Hasil prakarya mereka hampir jadi ketika terdengar suara tawa anak kecil saling bersahutan, dalam waktu sepersekian detik saja menara kota yang mereka buat dari kardus bekas kini tak berbentuk lagi akibat tak sengaja terinjak, ketiganya sama-sama menoleh pada si pelaku yang telah membuat karya mereka hancur berantakan.
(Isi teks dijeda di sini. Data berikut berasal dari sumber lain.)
(** [getKeys] never returns a key that goes on after the end of the range: asked for the events up
    to a block, with the block's height as the end, it returns none of that block's events. *)
Theorem getKeys_misses_stop d pfx start stop rest :
  rest ≠ [] → stop ++ rest ∉ getKeys d pfx start stop.
Proof.
  intros Hr Hin. unfold getKeys in Hin. apply list_elem_of_In, in_map_iff in Hin as ([k v] & Hk & Hin).
  rewrite <- list_elem_of_In in Hin. apply take_while_elem in Hin as [Hin Hlt%negb_true_iff].
  cbn [fst] in Hk, Hlt.
  assert (Hp : k = pfx ++ stop ++ rest).
  { apply seek_elem in Hin as [_ Hge]. cbn in Hge.
    assert (Hs : starts_with k pfx = true).
    { apply (starts_with_between pfx k (stop ++ [0])).
      - apply not_true_is_false. intros Hlt'. destruct start as [|x start]; [by rewrite app_nil_r in Hge; congruence|].
        assert (Hc := bytes_ltb_trans _ _ _ Hlt' (bytes_ltb_prefix pfx (x :: start) ltac:(done))). congruence.
      - rewrite app_assoc. assert (Hnext := bytes_ltb_prefix (pfx ++ stop) [0] ltac:(done)).
        destruct (bytes_ltb k (pfx ++ stop)) eqn:E; [by eapply bytes_ltb_trans|].
        by rewrite (bytes_ltb_total _ _ E Hlt). }
    apply starts_with_split in Hs. by rewrite Hk in Hs. }
  subst k. rewrite app_assoc in Hlt. by rewrite bytes_ltb_prefix in Hlt.
Qed.
End lemmas.

(** ** A reference database: a finite map, listed in order *)

Definition key_le (a b : Entry) : Prop := bytes_ltb b.1 a.1 = false.

#[export] Instance key_le_dec a b : Decision (key_le a b).
Proof. unfold key_le. apply _. Defined.

#[export] Instance key_le_total : Total key_le.
Proof.
  intros a b. unfold key_le. destruct (bytes_ltb b.1 a.1) eqn:E; [right|by left]. by apply bytes_ltb_asym.
Qed.

#[export] Instance key_le_trans : Transitive key_le.
Proof.
  intros a b c. unfold key_le. intros Hab Hbc. apply not_true_is_false. intros Hca.
  destruct (bytes_ltb a.1 b.1) eqn:E.
  - assert (Hcb := bytes_ltb_trans _ _ _ Hca E). congruence.
  - assert (Heq := bytes_ltb_total _ _ E Hab). congruence.
Qed.

Definition sorted_entries (m : gmap (list Z) (list Z)) : list Entry := merge_sort key_le (map_to_list m).

Lemma sorted_entries_sorted m : StronglySorted key_lt (sorted_entries m).
Proof.
  unfold sorted_entries. assert (Hp := merge_sort_Permutation key_le (map_to_list m)).
  assert (Hnd : NoDup (merge_sort key_le (map_to_list m)).*1)
    by (rewrite Hp; apply NoDup_fst_map_to_list).
  assert (Hs : StronglySorted key_le (merge_sort key_le (map_to_list m))).
  { apply StronglySorted_merge_sort; apply _. }
  clear Hp. induction Hs as [|e l _ IH He]; [constructor|].
  rewrite fmap_cons in Hnd. apply NoDup_cons in Hnd as [Hn Hnd]. constructor; [by apply IH|].
  apply Forall_forall. intros x Hx. rewrite Forall_forall in He. specialize (He x Hx). unfold key_le in He.
  unfold key_lt. destruct (bytes_ltb e.1 x.1) eqn:E; [done|].
  exfalso. apply Hn. apply list_elem_of_fmap. exists x. split; [|done]. by apply bytes_ltb_total.
Qed.
(* ===== verification/Event.v ===== *)
(** * Event: contract events and their manager (src/contract/event.{h,cpp})

    The boost multi-index container is the list of its events in insertion order; an [ordered_non_unique]
    index visits them sorted by its key, equal keys in insertion order.  JSON text is third-party code:
    the class [Json] gives the printer and the parser of nlohmann's ordered_json, which keeps the order
    of the members. *)

From stdpp Require Import sorting.
From S2P Require Import Prelude Bytes SizedInts Hashing Abi Hex DB.

#[warnings="-register-all"]
Inductive json :=
| JString (s : list Z)
| JNumber (n : Z)
| JBool (b : bool)
| JArray (l : list json)
| JObject (members : list (list Z * json)).

(** What has a JSON text: ASCII strings. *)
Definition ascii (s : list Z) : Prop := Forall (λ c, 0 ≤ c < 128) s.

Fixpoint json_ok (j : json) : Prop :=
  match j with
  | JString s => ascii s
  | JNumber _ | JBool _ => True
  | JArray l => fold_right (λ j P, json_ok j ∧ P) True l
  | JObject ms => fold_right (λ m P, (ascii m.1 ∧ json_ok m.2) ∧ P) True ms
  end.

Class Json := {
  dump : json → list Z;
  parse : list Z → result json;
  json_parse_dump j : json_ok j → parse (dump j) = Ok j
}.

(** The conversions of a JSON value throw when it has another type; [obj\[key\]] of a missing key is null. *)
Definition type_error : exn := DynamicException "json.exception.type_error".

Definition member (j : json) (key : string) : result json :=
  match j with
  | JObject ms => match list_find (λ m, m.1 = string_bytes key) ms with
                  | Some (_, m) => Ok m.2
                  | None => Throw type_error
                  end
  | _ => Throw type_error
  end.

Definition get_string (j : json) : result (list Z) := match j with JString s => Ok s | _ => Throw type_error end.
Definition get_uint64 (j : json) : result Z := match j with JNumber n => Ok (n mod 2 ^ 64) | _ => Throw type_error end.
Definition get_bool (j : json) : result bool := match j with JBool b => Ok b | _ => Throw type_error end.
Definition get_array (j : json) : result (list json) := match j with JArray l => Ok l | _ => Throw type_error end.
Definition get_byte (j : json) : result Z := match j with JNumber n => Ok (n mod 256) | _ => Throw type_error end.

(** [std::string::substr(2)]. *)
Definition substr2 (s : list Z) : result (list Z) :=
  if (length s <? 2)%nat then Throw OutOfRange else Ok (drop 2 s).

Record Event := mkEvent {
  name_ : list Z;
  logIndex_ : Z;
  evt_txHash_ : list Z;
  evt_txIndex_ : Z;
  evt_blockHash_ : list Z;
  blockIndex_ : Z;
  address_ : list Z;
  evt_data_ : list Z;
  topics_ : list (list Z);
  anonymous_ : bool
}.

Definition setStateData (e : Event) (logIndex : Z) (txHash : list Z) (txIndex : Z) (blockHash : list Z)
    (blockIndex : Z) : Event :=
  mkEvent (name_ e) logIndex txHash txIndex blockHash blockIndex (address_ e) (evt_data_ e) (topics_ e)
    (anonymous_ e).

Definition getSelector (e : Event) : result (list Z) :=
  if negb (anonymous_ e) then read_at (topics_ e) 0 else Ok zero_hash.

(** ** Encoding of the arguments ([ABI::EventEncoder], src/contract/abi.h) *)

Section encoder.
Context `{BoostBits} `{Keccak}.

(** [EventEncoder::TypeEncoder<T>]: tuples and vectors in place, strings padded without their length. *)
Fixpoint event_encode (t : abi_ty) (v : abi_val) : list Z :=
  match t, v with
  | TBytes, VBytes bs | TString, VBytes bs => event_encode_bytes bs
  | TTuple ts, VList vs => concat (zip_with event_encode ts vs)
  | TVector t, VList vs => concat (map (event_encode t) vs)
  | THash, _ => []
  | _, _ => encode t v
  end.

Definition encodeTopicSignature (t : abi_ty) (item : abi_val) : list Z :=
  match t, item with
  | TBytes, VBytes bs | TString, VBytes bs => sha3 bs
  | TTuple _, _ | TVector _, _ => sha3 (event_encode t item)
  | _, _ => event_encode t item
  end.

(** [encodeEventData]: the indexed arguments are skipped, but they count in the size of the head. *)
Definition encodeEventData (params : list ((abi_ty * bool) * abi_val)) : list Z :=
  encode_items (calculateTotalOffset (map (λ p, p.1.1) params))
    (concat (map (λ p : (abi_ty * bool) * abi_val,
       if p.1.2 then [] else [(isDynamic p.1.1, encode p.1.1 p.2)]) params)).
End encoder.

(** The topics of an event built by a contract: its signature unless it is anonymous, then the encodings
    of the indexed arguments, four in all at most. *)
Definition event_topics (anonymous : bool) (eventSignature : list Z) (indexed : list (list Z)) : list (list Z) :=
  take 4 ((if anonymous then [] else [eventSignature]) ++ indexed).

(** The constructor the contracts use leaves the block and transaction data as the memory had them:
    [junk] is that event. *)
Definition Event_new `{Keccak} `{BoostBits} (junk : Event) (name : string) (address : list Z)
    (ts : list (abi_ty * bool)) (vs : list abi_val) (anonymous : bool) : Event :=
  let params := zip ts vs in
  let indexed := concat (map (λ p : (abi_ty * bool) * abi_val,
    if p.1.2 then [encodeTopicSignature p.1.1 p.2] else []) params) in
  mkEvent (string_bytes name) (logIndex_ junk) (evt_txHash_ junk) (evt_txIndex_ junk) (evt_blockHash_ junk)
    (blockIndex_ junk) address (encodeEventData params)
    (event_topics anonymous (encodeSignature name (map fst ts)) indexed) anonymous.

(** ** JSON *)

Definition hex_string (b : list Z) : result json := h ← fromBytes b true; Ok (JString (hex_ h)).

Definition key (s : string) : list Z := string_bytes s.

Section events.
Context {JS : Json}.

Definition event_json (e : Event) : result json :=
  topicArr ← mapR hex_string (topics_ e);
  txHash ← hex_string (evt_txHash_ e);
  blockHash ← hex_string (evt_blockHash_ e);
  address ← hex_string (address_ e);
  Ok (JObject [
    (key "name", JString (name_ e));
    (key "logIndex", JNumber (logIndex_ e));
    (key "txHash", txHash);
    (key "txIndex", JNumber (evt_txIndex_ e));
    (key "blockHash", blockHash);
    (key "blockIndex", JNumber (blockIndex_ e));
    (key "address", address);
    (key "data", JArray (map JNumber (evt_data_ e)));
    (key "topics", JArray topicArr);
    (key "anonymous", JBool (anonymous_ e))]).
Lemma evm_revert_restores_witness :
  let h' := (toy_run (toy_call zero_address [3; 8])).2 in
  slot_at h' (toy_addr 2) toy_key = (zero_hash, zero_hash) ∧ accessedStorages h' ≠ [] ∧
  let h'' := revertCode (revert h') in
  settled h'' ∧ same_reads toy_host h'' ∧ contractAddresses h'' = contractAddresses toy_host.
Proof.
  split; [by vm_compute|]. split; [by vm_compute|].
  apply (@evm_revert_restores boost_ref toy_hash toy_secp toy_evm (toy_call zero_address [3; 8]) toy_host
    (toy_run (toy_call zero_address [3; 8])).1); [apply toy_host_settled|done|by vm_compute].
Defined.

Lemma evm_commit_keeps_witness :
  let h' := (toy_run (toy_call (toy_addr 2) [])).2 in
  slot_at (commitCode (commit h')) (toy_addr 1) toy_key = (toy_word 7, toy_word 7) ∧
  let h'' := commitCode (commit h') in
  settled h'' ∧ same_reads h' h'' ∧ contractAddresses h'' = contractAddresses h' ∧
  (∀ a, acc_balance (account_at h'' a) = acc_balance (account_at toy_host a)).
Proof.
  split; [by vm_compute|].
  apply (@evm_commit_keeps boost_ref toy_hash toy_secp toy_evm (toy_call (toy_addr 2) []) toy_host
    (toy_run (toy_call (toy_addr 2) [])).1); [apply toy_host_settled|by vm_compute].
Defined.

Lemma evm_terminates_witness :
  let msg := mkMessage EVMC_CALL 0 1 1000 (toy_addr 2) (toy_addr 5) [] zero_hash zero_hash (toy_addr 2) in
  depth msg ≤ 1024 ∧ ∃ r h', ∀ fuel, 1025 - depth msg ≤ Z.of_nat fuel →
    @vm_execute boost_ref toy_hash toy_secp toy_evm fuel msg [2] toy_host = Some (r, h').
Proof.
  split; [by vm_compute|]. apply (@evm_terminates boost_ref toy_hash toy_secp toy_evm). by vm_compute.
Defined.

Lemma derived_addresses_collide_witness :
  bytesRequired 128 = bytesRequired 255 ∧
  @deriveContractAddress toy_hash 128 (toy_addr 5) = @deriveContractAddress toy_hash 255 (toy_addr 5).
Proof.
  split; [by vm_compute|].
  apply (@derived_addresses_collide toy_hash); [done|done|by vm_compute].
Defined.

(** [Precompile::keccak] refuses every input longer than its functor, and the functor alone has no
    argument to decode: it always reverts (a shorter input is read out of bounds). *)
Theorem keccak_never_succeeds {BB : BoostBits} {KC : Keccak} msg s :
  (keccak msg s).1 = Ok result_revert ∨
  (length (input_data msg) < 4)%nat ∧ (keccak msg s).1 = Throw Undefined.
Proof.
  unfold keccak. destruct (Nat.ltb_spec 4 (length (input_data msg))) as [Hl|Hl]; [by left|].
  unfold precompile_catch, mbind', mlift, subspan_from. zcase; [left|right; split; [lia|done]].
  assert (Hd : drop (Z.to_nat 4) (input_data msg) = []) by (apply nil_length_inv; rewrite length_drop; lia).
  by rewrite Hd.
Qed.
" Anak siapa sih, rese banget. Bar, bilangin tuh sama anak pembantu lo gak usah main-main sembarangan " Cela Firman yang langsung membuat ekspresi Bara berubah dingin.

DUK!

Firman memegangi kepalanya, menengok kebelakang dan mendapati anak kecil lain menatapnya garang dengan tangan terkepal erat

" Sembarangan aja bilang adikku anak pembantu. Oh jadi ini yang suka porotin Abangku, katanya teman tapi kok memanfaatkan "
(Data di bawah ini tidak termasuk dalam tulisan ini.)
(** [setupNewContract<TContract>]. *)
Definition setupNewContract (t : ContractTemplate) (ci : ethCallInfo) : M ContractManager (list Z * list abi_val) :=
  s <-- mget;;
  mthrow_if (bool_decide (origin_ (locals_of s ContractManager_address) ≠ chainOwner))
    (failed "Only contract creator can create new contracts") ;;;
  let derivedAddress := cm_deriveContractAddress s in
  mthrow_if (bool_decide (is_Some (contracts_ s !! derivedAddress)))
    (failed "Contract already exists as a Dynamic Contract") ;;;
  mthrow_if (bool_decide (derivedAddress ∈ ProtocolContractAddresses))
    (failed "Contract already exists as a Protocol Contract") ;;;
  args <-- mlift (decodeData (ct_args t) (ci_data ci) 0);;
  mret' (derivedAddress, args).

(** [createNewContract<TContract>] with [createContractWithTuple]. *)
Definition createNewContract (t : ContractTemplate) (ci : ethCallInfo) : M ContractManager unit :=
  setup <-- setupNewContract t ci;;
  let '(derivedAddress, decodedData) := setup in
  s <-- mget;;
  obj <-- rethrow (mlift (ct_construct t decodedData (ci_from ci) derivedAddress chainId (length (vars (call_ s)))));;
  mmodify (λ s, with_call s (mkCall (vars (call_ s) ++ obj.1) (usedVars_ (call_ s)))) ;;;
  mmodify (λ s, with_contracts s (<[derivedAddress := obj.2]> (contracts_ s)) (recentContracts_ s ++ [derivedAddress])).
(** An honest member function of a class is one of the sum. *)
Ltac honest_on Hop op :=
  let v := fresh "v" in let r := fresh "r" in let v' := fresh "v'" in let Hwf := fresh "Hwf" in
  intros v r v' Hwf; destruct v as [v|v|v|v|v|v|v|v|v|v]; try (by apply honest_other);
  let r0 := fresh "r0" in let v0 := fresh "v0" in let E := fresh "E" in
  destruct (op v) as [r0 v0] eqn:E;
  let H1 := fresh "H1" in let H2 := fresh "H2" in
  destruct (Hop _ _ _ Hwf E) as (? & H1 & ? & ? & ? & H2);
  cbn [sv_wf sv_value sv_base sv_get contract_variable] in *;
  intros Hr; match type of Hr with ?t = _ => let t' := eval lazy beta iota delta [on_uint on_string on_map on_nested on_address on_vector on_address_map on_token_map on_operators] in t in change t with t' in Hr end;
  rewrite ?E in Hr; injection Hr as <- <-;
  cbn [sv_wf sv_value sv_base sv_get contract_variable] in *; split_and!; try done; [by f_equal|]; intros; f_equal; by apply H2.

Lemma honest_on_uint {A} (op : M (SafeCell Z) A) : honest op → honest (on_uint op).
Proof. intros Hop. honest_on Hop op. Qed.
Lemma honest_on_string {A} (op : M SafeString A) : honest op → honest (on_string op).
Proof. intros Hop. honest_on Hop op. Qed.
Lemma honest_on_map {A} (op : M (SafeUnorderedMap Z) A) : honest op → honest (on_map op).
Proof. intros Hop. honest_on Hop op. Qed.
Lemma honest_on_nested {A} (op : M (SafeUnorderedMap (gmap (list Z) Z)) A) : honest op → honest (on_nested op).
Proof. intros Hop. honest_on Hop op. Qed.
Lemma honest_on_token_map {A} (op : M (SafeIntMap (list Z)) A) : honest op → honest (on_token_map op).
Proof. intros Hop. honest_on Hop op. Qed.
Lemma honest_on_operators {A} (op : M (SafeUnorderedMap (gmap (list Z) bool)) A) : honest op → honest (on_operators op).
Proof. intros Hop. honest_on Hop op. Qed.
#[export] Hint Resolve honest_on_uint honest_on_string honest_on_map honest_on_nested honest_on_token_map honest_on_operators : code.

(** Reading an address, the vector or the map of addresses is honest; writing the former two is not. *)
Lemma honest_address_get : honest (on_address SafeAddress_get).
Proof.
  intros v r v' Hwf. destruct v as [v|v|v|v|v|v|v|v|v|v]; try (by apply honest_other). cbn. destruct v as [b x [y|]]; by intros [= <- <-].
Qed.
Lemma honest_guard_lock : honest guard_lock.
Proof. intros v r v' Hwf. destruct v as [v|v|v|v|v|v|v|v|v|[]]; by intros [= <- <-]. Qed.
Lemma honest_guard_unlock : honest guard_unlock.
Proof. intros v r v' Hwf. destruct v as [v|v|v|v|v|v|v|v|v|[]]; by intros [= <- <-]. Qed.
#[export] Hint Resolve honest_address_get honest_guard_lock honest_guard_unlock : code.

(** ** Functions that use variables *)

(** A statement that uses variable [i]. *)
Definition use {B C : Type} (i : nat) (op : M contract_var C) (k : C → code (V := contract_var) B) : code B :=
  CVar i op (λ r, match r with Ok c => k c | Throw e => CThrow e end).

(** What every variable reads as. *)
Definition reads (s : ContractManager (V := contract_var)) : list contract_value := sv_get <$> vars (call_ s).

(** The locks, which are not read. *)
Definition lock_of (v : contract_var) : option bool := match v with LockVar b => Some b | _ => None end.
Definition locks (s : ContractManager (V := contract_var)) : list (option bool) := lock_of <$> vars (call_ s).

(** [s1] is [s] but for its variables, and with the same locks. *)
Definition only_vars (s s1 : ContractManager (V := contract_var)) : Prop := s1 = with_call s (call_ s1) ∧ locks s1 = locks s.

#[export] Instance only_vars_preorder : PreOrder only_vars.
Proof.
  split; [by intros []|]. unfold only_vars. intros s1 s2 s3 [H1 L1] [H2 L2]. split; [|congruence].
  destruct s1, s2, s3. rewrite H2, H1. done.
Qed.

Section uses.
Context {BB : BoostBits} {KC : Keccak} {BR : BoostResidue} {CT : ContractTypes (V := contract_var)}.
Variables (bal : list Z → Z) (chainOwner : list Z) (chainId : Z).
Implicit Types s : ContractManager (V := contract_var).
Abbreviation run := (exec bal chainOwner chainId).

(** An exception of the code leaves the function, whatever kind it is. *)
Lemma exec_use {B C : Type} i (op : M contract_var C) (k : C → code B) s v r v' :
  is_Some (callLogger_ s) → vars (call_ s) !! i = Some v → op v = (r, v') → lock_of v' = lock_of v →
  ∃ s1, only_vars s s1 ∧ reads s1 = <[i := sv_get v']> (reads s) ∧
    (r ≠ Throw Undefined → run (use i op k) s = match r with Ok c => run (k c) s1 | Throw e => (Throw e, s1) end).
Proof.
  intros [m Hm] Hv Hop Hlock. cbn [exec use]. unfold mtry, use_variable, run_on. rewrite Hv, Hop, Hm.
  set (c0 := mkCall (<[i := v']> (vars (call_ s))) (usedVars_ (call_ s))).
  set (c' := if negb _ && _ then addUsedVar c0 i else c0). assert (Hc' : vars c' = <[i := v']> (vars (call_ s))) by (unfold c'; by destruct (_ && _)).
  exists (with_call s c'). split; [split; [done|]|split].
  - unfold locks. cbn [call_ with_call]. rewrite Hc', list_fmap_insert, Hlock. apply list_insert_id.
    by rewrite list_lookup_fmap, Hv.
  - unfold reads. cbn [call_ with_call]. rewrite <- list_fmap_insert. f_equal. unfold c'. by destruct (_ && _).
  - intros Hr. destruct r as [c|e]; [done|]. by destruct e.
Qed.

Lemma reads_lookup s i x : reads s !! i = Some x → ∃ v, vars (call_ s) !! i = Some v ∧ sv_get v = x.
Proof. unfold reads. rewrite list_lookup_fmap. intros (v & -> & ->)%fmap_Some. by exists v. Qed.

(** The statements of the templates: [map\[key\] op= ...], [map.find(key)], [value op= ...], a getter. *)
Lemma exec_use_map {B C : Type} i d key (f : Z → result C * Z) (k : C → code B) s b r x :
  is_Some (callLogger_ s) → reads s !! i = Some (MapVal b) → f (default d (b !! key)) = (r, x) → r ≠ Throw Undefined →
  ∃ s1, only_vars s s1 ∧ reads s1 = <[i := MapVal (<[key := x]> b)]> (reads s) ∧
    run (use i (on_map (sm_modify d key f)) k) s = match r with Ok c => run (k c) s1 | Throw e => (Throw e, s1) end.
Proof.
  intros Hm (v & Hv & Hb)%reads_lookup Hf Hr. destruct v as [v|v|v|v|v|v|v|v|v|v]; try done. injection Hb as <-.
  assert (H := sm_modify_spec d key f v). cbn [sv_get SafeMap_variable] in Hf. rewrite Hf in H. cbv zeta in H.
  destruct H as (H1 & H2 & _). destruct (sm_modify d key f v) as [r0 v'] eqn:E. cbn [fst snd] in *. subst r0.
  destruct (exec_use i (on_map (sm_modify d key f)) k s (MapVar v) r (MapVar v') Hm Hv) as (s1 & A1 & A2 & A3).
  { cbn [on_map]. by rewrite E. } { done. }
  exists s1. split; [done|]. split; [|by apply A3]. rewrite A2. cbn. by rewrite H2.
Qed.

Lemma exec_use_nested {B C : Type} (i : nat) (d : gmap (list Z) Z) (key : list Z) (f : gmap (list Z) Z → result C * gmap (list Z) Z) (k : C → code B) s b r x :
  is_Some (callLogger_ s) → reads s !! i = Some (NestedVal b) → f (default d (b !! key)) = (r, x) → r ≠ Throw Undefined →
  ∃ s1, only_vars s s1 ∧ reads s1 = <[i := NestedVal (<[key := x]> b)]> (reads s) ∧
    run (use i (on_nested (sm_modify d key f)) k) s = match r with Ok c => run (k c) s1 | Throw e => (Throw e, s1) end.
Proof.
  intros Hm (v & Hv & Hb)%reads_lookup Hf Hr. destruct v as [v|v|v|v|v|v|v|v|v|v]; try done. injection Hb as <-.
  assert (H := sm_modify_spec d key f v). cbn [sv_get SafeMap_variable] in Hf. rewrite Hf in H. cbv zeta in H.
  destruct H as (H1 & H2 & _). destruct (sm_modify d key f v) as [r0 v'] eqn:E. cbn [fst snd] in *. subst r0.
  destruct (exec_use i (on_nested (sm_modify d key f)) k s (NestedVar v) r (NestedVar v') Hm Hv) as (s1 & A1 & A2 & A3).
  { cbn [on_nested]. by rewrite E. } { done. }
  exists s1. split; [done|]. split; [|by apply A3]. rewrite A2. cbn. by rewrite H2.
Qed.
Firman ingin mendengus, tangannya terangkat untuk memberi sekedar pembalasan namun tanpa diduga tangannya malah ditepis

" Rayyan " Peringat Bara, ia tak mau perkelahian terjadi karena bagaimanapun baik Rayyan maupun Firman sama-sama menekuni bela diri

KREK!

Terdengar suara seperti tulang dipatahkan diiringi jeritan laki-laki yang lebih dewasa, Rayyan mengindahkan teguran Bara, tersenyum puas melihat Firman sukses menjerit kesakitan

Gerakan ingin meninju tiba-tiba tertahan di udara ketika tiba-tiba ada yang memeluknya, Rayyan menunduk dan disuguhi dengan wajah basah sang adik yang menggeleng kepadanya memberikan larangan

Rayyan menarik nafas dalam lalu menghembuskannya kasar, menurunkan tangannya. Mengusap airmata yang mengalir di pipi seputih kapas lalu menyembunyikan si bungsu dibelakang punggungnya

Menatap Firman dengan tatapan tidak ramah

" Jangan pernah membuat adikku menangis atau kamu tau akibatnya " Menarik tangan Alanka meninggalkan Firman yang tersentak akan ucapannya.